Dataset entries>
╔══

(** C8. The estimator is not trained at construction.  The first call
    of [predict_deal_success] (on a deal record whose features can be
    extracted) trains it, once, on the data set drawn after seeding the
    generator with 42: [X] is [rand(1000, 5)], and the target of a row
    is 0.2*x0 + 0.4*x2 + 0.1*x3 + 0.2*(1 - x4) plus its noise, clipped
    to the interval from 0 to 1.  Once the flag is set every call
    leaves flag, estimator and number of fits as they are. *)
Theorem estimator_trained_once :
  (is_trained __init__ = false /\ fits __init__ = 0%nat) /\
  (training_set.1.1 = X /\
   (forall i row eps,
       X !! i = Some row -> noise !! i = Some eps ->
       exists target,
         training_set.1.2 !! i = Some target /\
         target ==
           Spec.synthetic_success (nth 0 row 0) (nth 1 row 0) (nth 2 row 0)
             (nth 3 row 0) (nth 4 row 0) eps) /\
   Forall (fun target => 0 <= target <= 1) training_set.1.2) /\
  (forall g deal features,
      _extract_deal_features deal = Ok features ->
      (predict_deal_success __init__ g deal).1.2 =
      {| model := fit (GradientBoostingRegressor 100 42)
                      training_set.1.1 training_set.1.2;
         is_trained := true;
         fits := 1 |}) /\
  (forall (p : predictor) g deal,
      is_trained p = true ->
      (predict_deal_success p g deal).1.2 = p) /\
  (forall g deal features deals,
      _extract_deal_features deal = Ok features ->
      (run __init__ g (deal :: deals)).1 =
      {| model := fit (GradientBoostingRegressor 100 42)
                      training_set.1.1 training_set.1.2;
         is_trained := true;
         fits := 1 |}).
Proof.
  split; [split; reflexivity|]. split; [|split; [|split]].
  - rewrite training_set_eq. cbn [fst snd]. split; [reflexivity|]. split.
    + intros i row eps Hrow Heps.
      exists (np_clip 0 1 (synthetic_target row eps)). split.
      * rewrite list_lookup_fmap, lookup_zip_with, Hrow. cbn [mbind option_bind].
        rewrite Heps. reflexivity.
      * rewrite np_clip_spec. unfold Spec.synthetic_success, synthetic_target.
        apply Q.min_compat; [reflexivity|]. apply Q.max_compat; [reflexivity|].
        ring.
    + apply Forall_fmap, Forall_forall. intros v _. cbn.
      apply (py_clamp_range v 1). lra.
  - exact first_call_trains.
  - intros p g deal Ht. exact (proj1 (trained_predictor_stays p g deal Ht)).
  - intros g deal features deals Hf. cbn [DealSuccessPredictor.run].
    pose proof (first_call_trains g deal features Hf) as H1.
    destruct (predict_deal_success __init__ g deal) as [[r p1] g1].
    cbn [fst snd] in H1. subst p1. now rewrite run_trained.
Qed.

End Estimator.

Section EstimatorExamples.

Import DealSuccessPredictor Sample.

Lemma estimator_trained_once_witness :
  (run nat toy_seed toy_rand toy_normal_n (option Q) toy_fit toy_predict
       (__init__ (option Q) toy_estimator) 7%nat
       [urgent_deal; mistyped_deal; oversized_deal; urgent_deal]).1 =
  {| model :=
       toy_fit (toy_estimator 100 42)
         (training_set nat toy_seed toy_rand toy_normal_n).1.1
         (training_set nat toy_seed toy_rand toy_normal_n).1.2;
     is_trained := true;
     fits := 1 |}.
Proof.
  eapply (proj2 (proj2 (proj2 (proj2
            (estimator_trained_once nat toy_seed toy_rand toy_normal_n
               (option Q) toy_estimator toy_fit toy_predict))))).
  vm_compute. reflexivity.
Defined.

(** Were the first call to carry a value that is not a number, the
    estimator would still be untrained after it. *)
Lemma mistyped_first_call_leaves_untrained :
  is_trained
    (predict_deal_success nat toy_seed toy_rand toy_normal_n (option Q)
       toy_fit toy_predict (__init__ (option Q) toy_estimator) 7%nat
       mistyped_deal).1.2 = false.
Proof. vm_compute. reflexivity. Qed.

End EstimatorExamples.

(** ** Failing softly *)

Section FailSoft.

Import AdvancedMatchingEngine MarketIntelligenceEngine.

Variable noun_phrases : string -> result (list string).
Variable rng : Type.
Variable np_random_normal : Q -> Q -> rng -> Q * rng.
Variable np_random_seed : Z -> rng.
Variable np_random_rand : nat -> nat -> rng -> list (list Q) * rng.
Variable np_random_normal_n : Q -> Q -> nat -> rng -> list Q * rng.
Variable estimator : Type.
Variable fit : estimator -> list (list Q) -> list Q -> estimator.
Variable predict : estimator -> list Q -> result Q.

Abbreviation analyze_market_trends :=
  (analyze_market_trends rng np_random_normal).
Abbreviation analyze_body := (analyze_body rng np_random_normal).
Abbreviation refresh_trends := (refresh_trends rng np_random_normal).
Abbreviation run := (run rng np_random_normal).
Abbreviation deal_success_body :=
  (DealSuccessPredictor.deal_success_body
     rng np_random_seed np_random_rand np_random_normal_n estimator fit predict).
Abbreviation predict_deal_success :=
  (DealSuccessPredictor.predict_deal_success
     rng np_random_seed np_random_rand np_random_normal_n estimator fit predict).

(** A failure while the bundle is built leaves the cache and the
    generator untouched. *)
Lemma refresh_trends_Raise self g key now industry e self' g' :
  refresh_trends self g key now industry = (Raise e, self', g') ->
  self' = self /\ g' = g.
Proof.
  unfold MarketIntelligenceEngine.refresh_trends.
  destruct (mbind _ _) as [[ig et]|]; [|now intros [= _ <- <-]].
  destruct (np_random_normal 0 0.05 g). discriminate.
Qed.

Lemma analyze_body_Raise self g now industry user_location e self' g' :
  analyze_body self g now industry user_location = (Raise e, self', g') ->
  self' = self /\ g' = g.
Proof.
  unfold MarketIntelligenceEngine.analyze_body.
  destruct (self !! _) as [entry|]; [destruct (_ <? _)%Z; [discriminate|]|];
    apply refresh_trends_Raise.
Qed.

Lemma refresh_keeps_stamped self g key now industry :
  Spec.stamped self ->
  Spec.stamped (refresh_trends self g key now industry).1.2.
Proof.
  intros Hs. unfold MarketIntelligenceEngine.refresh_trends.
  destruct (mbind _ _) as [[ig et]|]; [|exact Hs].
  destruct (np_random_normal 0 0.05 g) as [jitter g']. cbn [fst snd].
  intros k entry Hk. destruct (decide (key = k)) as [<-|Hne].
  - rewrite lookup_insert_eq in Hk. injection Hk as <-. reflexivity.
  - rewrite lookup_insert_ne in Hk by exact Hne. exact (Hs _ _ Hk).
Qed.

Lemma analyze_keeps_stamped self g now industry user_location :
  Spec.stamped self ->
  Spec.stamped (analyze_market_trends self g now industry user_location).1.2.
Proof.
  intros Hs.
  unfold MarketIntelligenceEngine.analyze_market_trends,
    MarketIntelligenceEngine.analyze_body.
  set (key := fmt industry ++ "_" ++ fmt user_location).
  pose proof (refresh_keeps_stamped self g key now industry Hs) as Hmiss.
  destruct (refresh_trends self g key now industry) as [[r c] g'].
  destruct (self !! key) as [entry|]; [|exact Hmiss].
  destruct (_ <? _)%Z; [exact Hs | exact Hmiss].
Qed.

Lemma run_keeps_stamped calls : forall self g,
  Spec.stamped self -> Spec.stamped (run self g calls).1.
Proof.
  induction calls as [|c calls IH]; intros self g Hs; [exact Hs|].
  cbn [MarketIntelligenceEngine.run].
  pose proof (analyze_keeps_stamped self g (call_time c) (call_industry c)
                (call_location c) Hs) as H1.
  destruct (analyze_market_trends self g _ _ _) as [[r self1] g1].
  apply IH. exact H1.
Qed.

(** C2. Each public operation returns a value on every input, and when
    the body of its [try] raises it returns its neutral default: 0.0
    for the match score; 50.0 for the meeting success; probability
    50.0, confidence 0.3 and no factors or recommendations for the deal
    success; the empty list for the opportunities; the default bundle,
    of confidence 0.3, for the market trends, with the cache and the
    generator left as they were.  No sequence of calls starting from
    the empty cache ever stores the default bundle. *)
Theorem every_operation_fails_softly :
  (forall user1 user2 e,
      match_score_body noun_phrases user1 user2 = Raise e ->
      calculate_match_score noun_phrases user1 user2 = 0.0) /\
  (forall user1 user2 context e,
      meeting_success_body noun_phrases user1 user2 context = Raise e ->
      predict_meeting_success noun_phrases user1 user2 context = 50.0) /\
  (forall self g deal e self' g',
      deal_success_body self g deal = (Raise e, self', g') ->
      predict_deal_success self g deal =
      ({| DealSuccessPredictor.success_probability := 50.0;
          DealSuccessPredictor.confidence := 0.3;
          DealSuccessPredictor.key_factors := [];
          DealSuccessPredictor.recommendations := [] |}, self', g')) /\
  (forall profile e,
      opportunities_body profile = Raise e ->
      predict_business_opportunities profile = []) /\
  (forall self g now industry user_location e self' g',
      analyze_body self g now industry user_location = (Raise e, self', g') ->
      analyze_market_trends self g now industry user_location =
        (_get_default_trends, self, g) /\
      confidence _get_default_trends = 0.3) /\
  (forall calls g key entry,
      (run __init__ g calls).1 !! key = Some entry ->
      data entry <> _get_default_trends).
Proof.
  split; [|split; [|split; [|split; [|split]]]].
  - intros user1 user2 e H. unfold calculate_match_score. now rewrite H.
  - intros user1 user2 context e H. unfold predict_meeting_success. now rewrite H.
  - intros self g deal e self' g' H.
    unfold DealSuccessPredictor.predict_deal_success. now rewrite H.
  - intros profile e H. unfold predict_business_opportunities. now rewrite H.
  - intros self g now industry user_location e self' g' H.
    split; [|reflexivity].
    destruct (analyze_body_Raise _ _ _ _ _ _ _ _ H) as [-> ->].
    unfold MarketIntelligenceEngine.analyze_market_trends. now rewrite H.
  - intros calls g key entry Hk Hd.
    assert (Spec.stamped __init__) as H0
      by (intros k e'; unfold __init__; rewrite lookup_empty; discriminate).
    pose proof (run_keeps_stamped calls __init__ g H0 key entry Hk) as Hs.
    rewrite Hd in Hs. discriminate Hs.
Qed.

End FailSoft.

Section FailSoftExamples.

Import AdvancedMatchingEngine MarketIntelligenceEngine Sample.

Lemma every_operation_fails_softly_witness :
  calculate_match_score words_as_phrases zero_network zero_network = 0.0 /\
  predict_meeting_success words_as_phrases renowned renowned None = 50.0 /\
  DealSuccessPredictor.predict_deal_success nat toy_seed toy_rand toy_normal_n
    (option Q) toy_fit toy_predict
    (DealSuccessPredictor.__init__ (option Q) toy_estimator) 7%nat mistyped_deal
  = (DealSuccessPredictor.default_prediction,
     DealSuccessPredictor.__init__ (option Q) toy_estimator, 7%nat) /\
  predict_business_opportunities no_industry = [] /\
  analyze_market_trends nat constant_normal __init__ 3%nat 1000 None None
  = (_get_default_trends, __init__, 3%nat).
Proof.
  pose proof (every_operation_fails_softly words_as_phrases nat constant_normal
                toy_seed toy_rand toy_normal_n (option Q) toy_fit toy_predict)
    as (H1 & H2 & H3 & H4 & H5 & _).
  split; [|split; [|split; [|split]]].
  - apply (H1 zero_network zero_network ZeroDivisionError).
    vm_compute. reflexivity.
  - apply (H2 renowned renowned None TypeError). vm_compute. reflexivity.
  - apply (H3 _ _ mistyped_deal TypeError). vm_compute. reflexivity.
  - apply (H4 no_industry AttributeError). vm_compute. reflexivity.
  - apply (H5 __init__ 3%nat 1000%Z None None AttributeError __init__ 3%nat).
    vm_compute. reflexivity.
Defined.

╚══

Task requirements>
Could you reproduce exactly the lines of the entries above, from the one with "Section FailSoft." through the one with "(DealSuccessPredictor.deal_success_body", and nothing else?

Problem solution>
Section FailSoft.

Import AdvancedMatchingEngine MarketIntelligenceEngine.

Variable noun_phrases : string -> result (list string).
Variable rng : Type.
Variable np_random_normal : Q -> Q -> rng -> Q * rng.
Variable np_random_seed : Z -> rng.
Variable np_random_rand : nat -> nat -> rng -> list (list Q) * rng.
Variable np_random_normal_n : Q -> Q -> nat -> rng -> list Q * rng.
Variable estimator : Type.
Variable fit : estimator -> list (list Q) -> list Q -> estimator.
Variable predict : estimator -> list Q -> result Q.

Abbreviation analyze_market_trends :=
  (analyze_market_trends rng np_random_normal).
Abbreviation analyze_body := (analyze_body rng np_random_normal).
Abbreviation refresh_trends := (refresh_trends rng np_random_normal).
Abbreviation run := (run rng np_random_normal).
Abbreviation deal_success_body :=
  (DealSuccessPredictor.deal_success_body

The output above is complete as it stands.